Serotonin’s Role in Brain is Complex
For years, there have been conflicting findings on what effect serotonin has on the brain. Does it increase pleasure or anxiety? Does it promote or inhibit locomotion? According to new research from Stanford University, it can do all of the above. Researchers found that the serotonin system is made up of at least two (and possibly more) parallel subsystems that work together to affect the brain in different and sometimes opposing ways.
“The field’s understanding of the serotonin system was like the story of the blind men touching the elephant,” says Liquan Luo, a professor at Stanford University’s School of Humanities and Sciences.
“Scientists were discovering distinct functions of serotonin in the brain and attributing them to a monolithic serotonin system, which at least partly accounts for the controversy about what serotonin actually does,” Luo explains. “This study allows us to see different parts of the elephant at the same time.”

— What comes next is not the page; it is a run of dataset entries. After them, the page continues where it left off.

(** What a successful create has posted. *)
Lemma create_posts client context params w response w' :
  createGaslessPayment client context params w = (ToolOk response, w') ->
  exists nonce' expirationTime' sender' now,
    operatorAccountId client = Some sender'
    /\ created_paymentRequestId response
       = Id.generatePaymentRequestId sender' (CreateParams.recipientAccountId params) nonce'
    /\ created_sequenceNumber response
       = Z.of_nat (List.length (topicLog w (created_topicId response))) + 1
    /\ topicLog w' (created_topicId response)
       = topicLog w (created_topicId response)
           ++ [mkTopicMessage (created_sequenceNumber response)
                 (consensusStamp (created_sequenceNumber response))
                 (Some (paymentRequestMessage params client
                          (created_paymentRequestId response) now nonce' expirationTime'
                          (maxFeeOrDefault (CreateParams.maxFee params))
                          (created_transactionBytes response)))]
    /\ (truthyNum (CreateParams.nonce params) = true ->
        CreateParams.nonce params = Some nonce')
    /\ (truthyNum (CreateParams.nonce params) = true ->
        truthyNum (CreateParams.expirationTime params) = false ->
        expirationTime' = clock (ticks w) + 60 * 60 * 1000)
    /\ (forall t, t <> created_topicId response -> topicLog w' t = topicLog w t)
    /\ ledger w' = ledger w.
Proof.
  intros Hrun.
  apply create_success in Hrun
    as (nonce' & w1 & expirationTime' & w2 & bytes & sender'
        & Hnonce & Hexp & _ & _ & Hsender & _ & Hsubmit & Hid & Hbytes).
  destruct (orNow_returns (CreateParams.nonce params) 0 w)
    as (? & ? & Hn & Htopics1 & Hledger1 & _ & Hgiven & _).
  rewrite Hnonce in Hn. injection Hn as <- <-.
  destruct (orNow_returns (CreateParams.expirationTime params) (60 * 60 * 1000) w1)
    as (? & ? & He & Htopics2 & Hledger2 & _ & _ & Hdefault).
  rewrite Hexp in He. injection He as <- <-.
  apply submitTopicMessage_effect in Hsubmit as (Hseq & Hlog & Hother & Hled).
  unfold topicLog in *. cbn [afterReading topics ledger] in *.
  rewrite Htopics2, Htopics1 in *.
  exists nonce', expirationTime', sender', (clock (ticks w2)).
  rewrite Hid, Hbytes. repeat split; try done.
  - intros Htruthy. by apply Hgiven.
  - intros Htruthy Hnone. destruct (Hgiven Htruthy) as [_ ->].
    by destruct (Hdefault Hnone) as [-> _].
  - congruence.
Qed.
Lemma strip_suffix_app p t : strip_suffix p (t +:+ p) = Some t.
Proof.
  induction t as [|c t IH].
  - change (EmptyString +:+ p) with p. destruct p; simpl; [done|].
    by rewrite Ascii.eqb_refl, String.eqb_refl.
  - rewrite string_app_cons. cbn [strip_suffix].
    destruct (String.eqb_spec (String c (t +:+ p)) p) as [E|_]; [|by rewrite IH].
    apply (f_equal String.length) in E. simpl in E. rewrite string_app_length in E. lia.
Qed.

Lemma strip_suffix_Some p s t : strip_suffix p s = Some t → s = t +:+ p.
Proof.
  revert t. induction s as [|c s IH]; intros t; cbn [strip_suffix].
  - destruct (String.eqb_spec EmptyString p) as [<-|]; [|done]. by intros [= <-].
  - destruct (String.eqb_spec (String c s) p) as [<-|]; [by intros [= <-]|].
    intros (t' & Ht & ->)%fmap_Some. by rewrite string_app_cons, <- (IH t').
Qed.

(** [str::starts_with]. *)
Definition starts_with (s p : string) : bool := String.prefix p s.

(** [parts.join(sep)]. *)
Fixpoint join (sep : string) (l : list string) : string :=
  match l with
  | [] => EmptyString
  | [s] => s
  | s :: l' => s +:+ sep +:+ join sep l'
  end.

Lemma join_cons sep s l : l ≠ [] → join sep (s :: l) = s +:+ sep +:+ join sep l.
Proof. by destruct l. Qed.

(** Joining parts without the separator and splitting them again. *)
Lemma split_join sep l : l ≠ [] →
  Forall (λ s, all_chars (λ c, negb (Ascii.eqb c sep)) s = true) l →
  split_on sep (join (String sep EmptyString) l) = l.
Proof.
  intros Hne. induction 1 as [|x l Hx Hl IH]; [done|]. destruct l as [|y l].
  - by apply split_on_none.
  - rewrite join_cons by done. change (String sep EmptyString +:+ ?z) with (String sep z).
    rewrite split_on_app by done. by rewrite IH.
Qed.

(** ** Aligned blocks of addresses *)

Lemma pow2_pos n : 0 ≤ n → 0 < 2 ^ n.
Proof. intros. by apply Z.pow_pos_nonneg. Qed.

Lemma aligned_mul a s : 0 < s → a mod s = 0 → a = a / s * s.
Proof. intros Hs Ha. pose proof (Z.div_mod a s ltac:(lia)). lia. Qed.

(** Two aligned blocks are nested or disjoint. *)
Lemma blocks_nested_or_disjoint a b s m : 0 < s → 0 < m → a mod (s * m) = 0 → b mod s = 0 →
  (a ≤ b ∧ b + s ≤ a + s * m) ∨ b + s ≤ a ∨ a + s * m ≤ b.
Proof.
  intros Hs Hm Ha Hb.
  apply aligned_mul in Ha, Hb; [|nia..].
  set (i := a / (s * m)) in *. set (j := b / s) in *. clearbody i j. subst.
  destruct (Z.le_gt_cases (i * m) j); [|right; left; nia].
  destruct (Z.lt_ge_cases j (i * m + m)); [left|right; right]; nia.
Qed.

(** ** Loops with binary fuel

    A [while] loop as the iteration of its body: [inl] is the next state, [inr] the
    exit.  The fuel is a [positive], so that a loop over a large address range with an
    early exit can be evaluated. *)

Fixpoint loop_nat {S R} (n : nat) (f : S → S + R) (s : S) : S + R :=
  match n with
  | O => inl s
  | Datatypes.S n => match f s with inl s => loop_nat n f s | inr r => inr r end
  end.

Fixpoint loop_pos {S R} (p : positive) (f : S → S + R) (s : S) : S + R :=
  match p with
  | xH => f s
  | xO p => match loop_pos p f s with inl s => loop_pos p f s | inr r => inr r end
  | xI p =>
      match f s with
      | inl s => match loop_pos p f s with inl s => loop_pos p f s | inr r => inr r end
      | inr r => inr r
      end
  end.
Lemma previous_in_alert_times_lookup previous k :
  previous_in_alert_times previous !! k = previous_time k previous.
Proof.
  destruct previous as [p|]; simpl; [|apply lookup_empty].
  enough (∀ l (m : gmap probe_key Z), foldl (λ m a, match in_alert_since a with
                    | Some t => <[alert_key a := t]> m
                    | None => m
                    end) m l !! k =
    match last (omap in_alert_since (alerts_of k l)) with
    | Some t => Some t | None => m !! k end) as H.
  { rewrite H, lookup_empty. by destruct (last _). }
  induction l as [|a l IH]; intros m; [done|]. simpl. rewrite IH. unfold alerts_of.
  rewrite filter_cons. case_decide as Hk.
  - subst k. csimpl. destruct (in_alert_since a) as [t|]; [|done].
    rewrite last_cons. destruct (last _); [done|]. apply lookup_insert_eq.
  - destruct (last _); [done|]. destruct (in_alert_since a); [|done].
    by apply lookup_insert_ne.
Qed.

(** Carrying over the times of alerts keeps the alerts and their order and changes
    nothing but the time: an alert that was reported before, for the same probe and
    with a time, keeps the earlier report's time, every other alert gets the current
    time. *)
Theorem update_in_alert_since_spec now previous r i :
  let r' := update_in_alert_since now previous r in
  r' = with_alerts (alerts r') r ∧
  alerts r' !! i = (λ a, set_in_alert_since
    (Some (default (now i) (previous_time (alert_key a) previous))) a) <$> alerts r !! i.
Proof.
  cbv zeta. split; [done|]. unfold update_in_alert_since. simpl.
  rewrite list_lookup_imap. destruct (alerts r !! i) as [a|]; [|done]. simpl.
  rewrite previous_in_alert_times_lookup. by destruct (previous_time _ _).
Qed.

Lemma update_alert_keys now previous r :
  alert_keys (update_in_alert_since now previous r) = alert_keys r.
Proof.
  unfold alert_keys, update_in_alert_since. simpl. rewrite fmap_imap.
  apply list_eq. intros i. rewrite list_lookup_imap, list_lookup_fmap.
  by destruct (alerts r !! i).
Qed.

Lemma update_elem now previous r a :
  a ∈ alerts (update_in_alert_since now previous r) →
  ∃ i b, b ∈ alerts r ∧ alert_key a = alert_key b ∧ classifications a = classifications b ∧
    in_alert_since a = Some (default (now i) (previous_time (alert_key a) previous)).
Proof.
  unfold update_in_alert_since. simpl. intros (i & Hi)%list_elem_of_lookup.
  rewrite list_lookup_imap in Hi. destruct (alerts r !! i) as [b|] eqn:Eb; [|done].
  injection Hi as <-. exists i, b. split_and!; [by eapply list_elem_of_lookup_2|done..|].
  simpl. rewrite previous_in_alert_times_lookup. by destruct (previous_time _ _).
Qed.

(** The reports of one source, each one stored with the times of the one before. *)
Fixpoint store_reports (stored : HealthReport) (l : list ((nat → Z) * HealthReport))
    : HealthReport :=
  match l with
  | [] => stored
  | (now, r) :: l' => store_reports (update_in_alert_since now (Some stored) r) l'
  end.

Lemma previous_time_alert_for k r a t :
  alert_for k r = Some a → in_alert_since a = Some t → previous_time k (Some r) = Some t.
Proof.
  unfold alert_for, previous_time. simpl.
  destruct (alerts_of k (alerts r)) as [|b l _] using rev_ind; [done|].
  rewrite last_snoc. intros [= ->] Ht. rewrite omap_app. simpl. rewrite Ht. apply last_snoc.
Qed.

(** As long as every report of a source has an alert of a probe, the stored alert
    shows the time at which the alert was first stored, however often it is reported. *)
Theorem in_alert_since_persistent k stored a t l :
  alert_for k stored = Some a → in_alert_since a = Some t →
  (∀ now r, (now, r) ∈ l → k ∈ alert_keys r) →
  ∃ a', alert_for k (store_reports stored l) = Some a' ∧ in_alert_since a' = Some t.
Proof.
  revert stored a. induction l as [|[now r] l IH]; intros stored a Ha Ht Hl; [by eauto|].
  simpl. set (r' := update_in_alert_since now (Some stored) r).
  destruct (alert_for k r') as [b|] eqn:Eb.
  - apply (IH r' b Eb); [|set_solver].
    apply alert_for_Some_elem in Eb as [Hb Hk].
    apply update_elem in Hb as (i & c & _ & _ & _ & ->).
    by rewrite Hk, (previous_time_alert_for k stored a t).
  - exfalso. apply alert_for_None in Eb. apply Eb. unfold r'. rewrite update_alert_keys.
    apply (Hl now r). by left.
Qed.

Lemma in_alert_since_persistent_witness :
  let r t := heartbeat_timeout t "s" "x" "late" true false in
  let k := ("HeartbeatTimeout"%string, Some "x"%string) in
  ∃ a', alert_for k (store_reports (r 5) [(λ _, 7, r 7); (λ _, 9, r 9)]) = Some a' ∧
        in_alert_since a' = Some 5.
Proof.
  intros r k.
  apply (in_alert_since_persistent k (r 5) (heartbeat_timeout_alert 5 "x" "late" true false) 5
    [(λ _, 7, r 7); (λ _, 9, r 9)]); [reflexivity|reflexivity|].
  intros now q Hq. repeat (apply elem_of_cons in Hq as [[= -> ->]|Hq]; [by left|]).
  by apply not_elem_of_nil in Hq.
Defined.

(** ** The hash of a report *)

(** What a hash may depend on: the probe and the texts of an alert, and the set of its
    classifications. *)
Definition alert_content (a : HealthProbeAlert)
    : probe_key * string * option string * list string :=
  (alert_key a, message a, tenant_message a,
   foldl (λ s c, bset_insert string_cmp c s) [] (classifications a)).

Definition success_map (r : HealthReport) : list (probe_key * HealthProbeSuccess) :=
  foldl (λ m s, bmap_upsert key_cmp (success_key s) (λ _, s) m) [] (successes r).
Lemma alert_try_from_valid a b : alert_try_from a = Ok b → valid_alert b.
Proof.
  unfold alert_try_from.
  intros (cs & Hcs & (id & Hid & (t & Ht & [= <-])%result_bind_ok)%result_bind_ok)%result_bind_ok.
  apply mapM_classification_ok in Hcs as [-> Hcs]. apply probe_id_from_str_ok in Hid as [-> Hid].
  split_and!; [done| |done]. simpl. destruct (ra_target a); [|done]. case_bool_decide; congruence.
Qed.

Lemma success_try_from_valid a b : success_try_from a = Ok b → success_id b ≠ EmptyString.
Proof.
  intros (id & [-> ?]%probe_id_from_str_ok & [= <-])%result_bind_ok. done.
Qed.

Lemma report_try_from_valid x r : report_try_from x = Ok r → valid_report r.
Proof.
  unfold report_try_from. case_bool_decide as Hs; [done|].
  intros (ss & Hss & (al & Hal & (t & Ht & [= <-])%result_bind_ok)%result_bind_ok)%result_bind_ok.
  apply result_mapM_ok in Hss, Hal. split_and!; simpl; [done|..].
  - clear -Hss. induction Hss; constructor; eauto using success_try_from_valid.
  - clear -Hal. induction Hal; constructor; eauto using alert_try_from_valid.
Qed.

Context {WTL : WireTimeLaws}.

Lemma time_try_from t : time_try (timestamp_from <$> t) = Ok t.
Proof. destruct t; simpl; [|done]. by rewrite timestamp_roundtrip. Qed.

Lemma alert_roundtrip a : valid_alert a → alert_try_from (alert_into a) = Ok a.
Proof.
  intros (Hid & Ht & Hc). unfold alert_try_from, alert_into. cbn -[mapM].
  rewrite mapM_classification_valid by done. simpl.
  rewrite (proj2 (probe_id_from_str_ok _ _) (conj eq_refl Hid)). simpl.
  rewrite time_try_from. simpl. destruct a as [id [t|] since m tm cs]; simpl in *; [|done].
  rewrite bool_decide_eq_false_2; [done|]. congruence.
Qed.

Lemma success_roundtrip s :
  success_id s ≠ EmptyString → success_try_from (success_into s) = Ok s.
Proof.
  intros Hid. unfold success_try_from, success_into. simpl.
  rewrite (proj2 (probe_id_from_str_ok _ _) (conj eq_refl Hid)). by destruct s.
Qed.

Lemma mapM_roundtrip {A B E} (f : A → B) (g : B → result E A) (P : A → Prop) l :
  (∀ x, P x → g (f x) = Ok x) → Forall P l → mapM g (f <$> l) = Ok l.
Proof using Type.
  intros Hg. induction 1 as [|x l Hx _ IH]; [done|]. rewrite fmap_cons.
  change (mapM g (f x :: (f <$> l))) with (g (f x) ≫= λ y, mapM g (f <$> l) ≫= λ k, Ok (y :: k)).
  rewrite Hg, IH by done. done.
Qed.

End conversion.

(** Seconds and nanoseconds: a wire time that satisfies the laws. *)
Module WireTimeRef.
#[local] Instance wire_time : WireTime := {
  Timestamp := Z * Z;
  timestamp_from t := (t / 1000000000, t mod 1000000000);
  timestamp_try '(s, n) := if (0 <=? n) && (n <? 1000000000) then Some (s * 1000000000 + n)
                           else None;
}.

#[local] Instance wire_time_laws : WireTimeLaws.
Proof.
  split. intros t. simpl. pose proof (Z.mod_pos_bound t 1000000000 ltac:(lia)).
  destruct (Z.leb_spec 0 (t mod 1000000000)), (Z.ltb_spec (t mod 1000000000) 1000000000);
    try lia. simpl. f_equal. pose proof (Z.div_mod t 1000000000). lia.
Qed.


(** An alert and a success of the same probe with an empty target: the alert's target is
    dropped, the success's is not, and the probe is reported as successful as well. *)
Lemma empty_target_success_survives :
  let x := mk_rpc_report "s" None None
             [mk_rpc_success "Fan" (Some EmptyString)]
             [mk_rpc_alert "Fan" (Some EmptyString) None "broken" None []] in
  match report_try_from x with
  | Ok r => let m := merge (empty_report 0 "aggregate") r in
            success_keys m = [("Fan"%string, Some EmptyString)] ∧
            alert_keys m = [("Fan"%string, None)]
  | Err _ => False
  end.
Proof. vm_compute. done. Qed.
End WireTimeRef.

(** ** The handlers *)

(** A source is stored once: as the replacing report or as a merged one. *)
Definition exclusive (s : HealthReportSources) : Prop :=
  bmap_sorted string_cmp (src_merges s) ∧
  ∀ r, src_replace s = Some r → merges_get (source r) (src_merges s) = None.

Section handlers.
Context {WT : WireTime}.

(** The sources without a source, in whichever mode it is stored. *)
Definition drop_source (src : string) (s : HealthReportSources) : HealthReportSources :=
  if bool_decide (source <$> src_replace s = Some src)
  then mk_sources None (src_merges s)
  else mk_sources (src_replace s) (bmap_remove string_cmp src (src_merges s)).

Definition add_source (m : HealthReportApplyMode) (r : HealthReport) (s : HealthReportSources)
    : HealthReportSources :=
  match m with
  | Merge => mk_sources (src_replace s) (bmap_insert string_cmp (source r) r (src_merges s))
  | Replace => mk_sources (Some r) (src_merges s)
  end.

Lemma string_cmp_neq a b : a ≠ b → match string_cmp a b with Eq => False | _ => True end.
Proof using Type.
  intros Hne. destruct (string_cmp a b) eqn:E; [|done..].
  by apply (cmp_eq_iff string_cmp) in E.
Qed.

Lemma merges_get_remove a b (m : list (string * HealthReport)) : bmap_sorted string_cmp m →
  merges_get a (bmap_remove string_cmp b m) = if decide (a = b) then None else merges_get a m.
Proof using Type.
  intros Hm. rewrite (bmap_get_remove string_cmp) by done. case_decide as Hab.
  - subst. by rewrite (cmp_refl string_cmp).
  - pose proof (string_cmp_neq a b Hab). by destruct (string_cmp a b).
Qed.

Lemma merges_get_insert a b r (m : list (string * HealthReport)) : bmap_sorted string_cmp m →
  merges_get a (bmap_insert string_cmp b r m) =
  if decide (a = b) then Some r else merges_get a m.
Proof using Type.
  intros Hm. rewrite (bmap_get_insert string_cmp) by done. case_decide as Hab.
  - subst. by rewrite (cmp_refl string_cmp).
  - pose proof (string_cmp_neq a b Hab). by destruct (string_cmp a b).
Qed.

Lemma bmap_remove_absent k (m : list (string * HealthReport)) :
  bmap_sorted string_cmp m → merges_get k m = None → bmap_remove string_cmp k m = m.
Proof using Type.
  intros Hm Hk. apply (bmap_ext string_cmp); [auto using string_cmp_total with nico|done|].
  intros k'. rewrite merges_get_remove by done. case_decide; congruence.
Qed.

Lemma drop_source_exclusive src s : exclusive s →
  exclusive (drop_source src s) ∧ by_source (drop_source src s) src = None ∧
  merges_get src (src_merges (drop_source src s)) = None ∧
  source <$> src_replace (drop_source src s) ≠ Some src.
Proof using Type.
  intros [Hs Hx]. unfold drop_source, by_source. case_bool_decide as Hr; simpl.
  - apply fmap_Some in Hr as (r & Er & ->). split_and!; auto. by split.
  - rewrite merges_get_remove by done. rewrite decide_True by done. split_and!; auto.
    + split; simpl; [auto using string_cmp_total with nico|]. intros r Er.
      rewrite merges_get_remove by done. case_decide; auto.
    + destruct (src_replace s) as [r|]; [|done]. case_bool_decide; simpl in *; congruence.
Qed.

(** Removing the source, or nothing when it is not there, then storing it. *)
Lemma insert_report_steps t id col x mode m r now_obs now user :
  t !! id = Some col → exclusive (default no_sources col) →
  mode_try_from mode = Some m → report_try_from x = Ok r →
  let s := default no_sources col in
  insert_machine_health_report now_obs now user
    (mk_insert_request (Some id) (Some (Some x, mode))) t t t =
  Ok (<[id := Some (add_source m (prepare_report now_obs now user s r)
                      (drop_source (source r) s))]> t).
Proof.
  intros Ht [Hs _] Hm Hx s. unfold insert_machine_health_report. simpl.
  rewrite Hm. simpl. unfold find_one. rewrite Ht. simpl. rewrite Hx. simpl. fold s.
  set (r' := prepare_report now_obs now user s r). change (source r') with (source r).
  unfold remove_by_source, find_one. rewrite Ht. simpl.
  unfold insert_machine_report, insert_health_report, remove_health_report.
  clearbody r'. subst s. destruct col as [s|]; simpl in *.
  - unfold drop_source, contains_key. rewrite Ht. case_bool_decide as Hr; simpl.
    { rewrite lookup_insert_eq. simpl. rewrite insert_insert_eq. by destruct m. }
    destruct (merges_get (source r) (src_merges s)) as [o|] eqn:Eo; simpl.
    + rewrite lookup_insert_eq. simpl. rewrite insert_insert_eq. by destruct m.
    + rewrite Ht. simpl. rewrite bmap_remove_absent by done. by destruct m, s.
  - rewrite Ht. by destruct m.
Qed.

(** Submitting a report through the API stores it under its source in the mode asked
    for and nowhere else: an earlier report of the source is dropped in whichever mode it
    was stored, its alert times are carried over, the other merged sources stay, and no
    source is stored twice. *)
Theorem insert_report_spec t id col x mode m r now_obs now user :
  t !! id = Some col → exclusive (default no_sources col) →
  mode_try_from mode = Some m → report_try_from x = Ok r →
  let s := default no_sources col in
  let r' := prepare_report now_obs now user s r in
  ∃ s', insert_machine_health_report now_obs now user
          (mk_insert_request (Some id) (Some (Some x, mode))) t t t = Ok (<[id := Some s']> t) ∧
    exclusive s' ∧ by_source s' (source r) = Some r' ∧
    (src_replace s' = Some r' ↔ m = Replace) ∧
    (∀ o, o ≠ source r → merges_get o (src_merges s') = merges_get o (src_merges s)) ∧
    (m = Merge → source <$> src_replace s ≠ Some (source r) → src_replace s' = src_replace s).
Proof.
  intros Ht Hx Hm Hr s r'. eexists. split; [by apply insert_report_steps|]. fold s r'.
  destruct (drop_source_exclusive (source r) s Hx) as ([Hd1 Hd2] & _ & Hd3 & Hd4).
  assert (source r' = source r) as Es by done. destruct Hx as [Hs _].
  assert (∀ o, o ≠ source r → merges_get o (src_merges (drop_source (source r) s)) =
    merges_get o (src_merges s)) as Ho.
  { intros o Ho. unfold drop_source. case_bool_decide; [done|]. simpl.
    rewrite merges_get_remove by done. by rewrite decide_False. }
  set (d := drop_source (source r) s) in *.
  destruct m; simpl; unfold exclusive, by_source; simpl; rewrite ?Es.
  - split_and!.
    + auto using string_cmp_total with nico.
    + intros q Hq. rewrite merges_get_insert by done. rewrite Hq in Hd4.
      rewrite decide_False by (simpl in Hd4; congruence). by apply Hd2.
    + destruct (src_replace d) as [q|].
      * rewrite bool_decide_eq_false_2 by (simpl in Hd4; congruence).
        rewrite merges_get_insert, decide_True; done.
      * rewrite merges_get_insert, decide_True; done.
    + split; [|done]. intros Hq. rewrite Hq in Hd4. done.
    + intros o Hne. rewrite merges_get_insert by done. rewrite decide_False by done. auto.
    + intros _ Hne. unfold d, drop_source. by rewrite bool_decide_eq_false_2.
  - rewrite bool_decide_eq_true_2 by done. split_and!; try done.
    intros q [= <-]. by rewrite Es.
Qed.
End handlers.

#[local] Existing Instance WireTimeRef.wire_time.
#[local] Existing Instance WireTimeRef.wire_time_laws.

Definition sample_request (mode : Z) : InsertRequest :=
  mk_insert_request (Some "m"%string) (Some (Some (report_into
    (heartbeat_timeout 5 "ops" "x" "late" true false)), mode)).

Lemma insert_report_spec_witness :
  let r := heartbeat_timeout 5 "ops" "x" "late" true false in
  let t := {["m"%string := None]} : gmap string (option HealthReportSources) in
  ∃ s', insert_machine_health_report 7 (λ _, 7) None (sample_request 1) t t t
          = Ok (<["m"%string := Some s']> t) ∧ exclusive s' ∧
        source <$> src_replace s' = Some "ops"%string.
Proof.
  intros r t.
  destruct (insert_report_spec t "m" None (report_into r) 1 Replace r 7 (λ _, 7) None)
    as (s' & H1 & H2 & _ & H3 & _).
  - apply lookup_singleton_eq.
  - split; [constructor|done].
  - reflexivity.
  - reflexivity.
  - exists s'. split; [exact H1|]. split; [exact H2|].
    rewrite (proj2 H3 eq_refl). reflexivity.
Defined.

Researchers invented and used neuroanatomical methods to find these subsystems. They focused on the dorsal raphe, a region of the brainstem which contains the largest single concentration of mammalian brain neurons that transmit signals by releasing serotonin. Dorsal raphe neurons send out a sprawling network of connections to critical forebrain areas that are related to thought, memory and regulation of moods and bodily functions.
Using mice, the researchers injected viruses that infect the serotonin neuron connections, or axons, in these regions. They then created a visual map of projections between the serotonin-releasing neurons in the brainstem to various regions of the forebrain that they influence. The map showed two distinct groups of serotonin-releasing neurons in the dorsal raphe that connected to cortical and subcortical regions in the brain. This means that each subsystem is projecting to its own set of organized, related places in the brain.
Researchers also ran a series of behavioral tests on the mice, proving that serotonin neurons from the two subsystems can respond differently to stimuli. For example, neurons in both systems reacted similarly when the mice received rewards, such as sips of sugar water, but the systems exhibited opposite responses to punishments like mild foot shocks.
“We now understand why some scientists thought serotonin neurons are activated by punishment, while others thought it was inhibited by punishment. Both are correct—it just depends on which subtype you’re looking at,” Luo explains.
The findings were published in the journal Cell.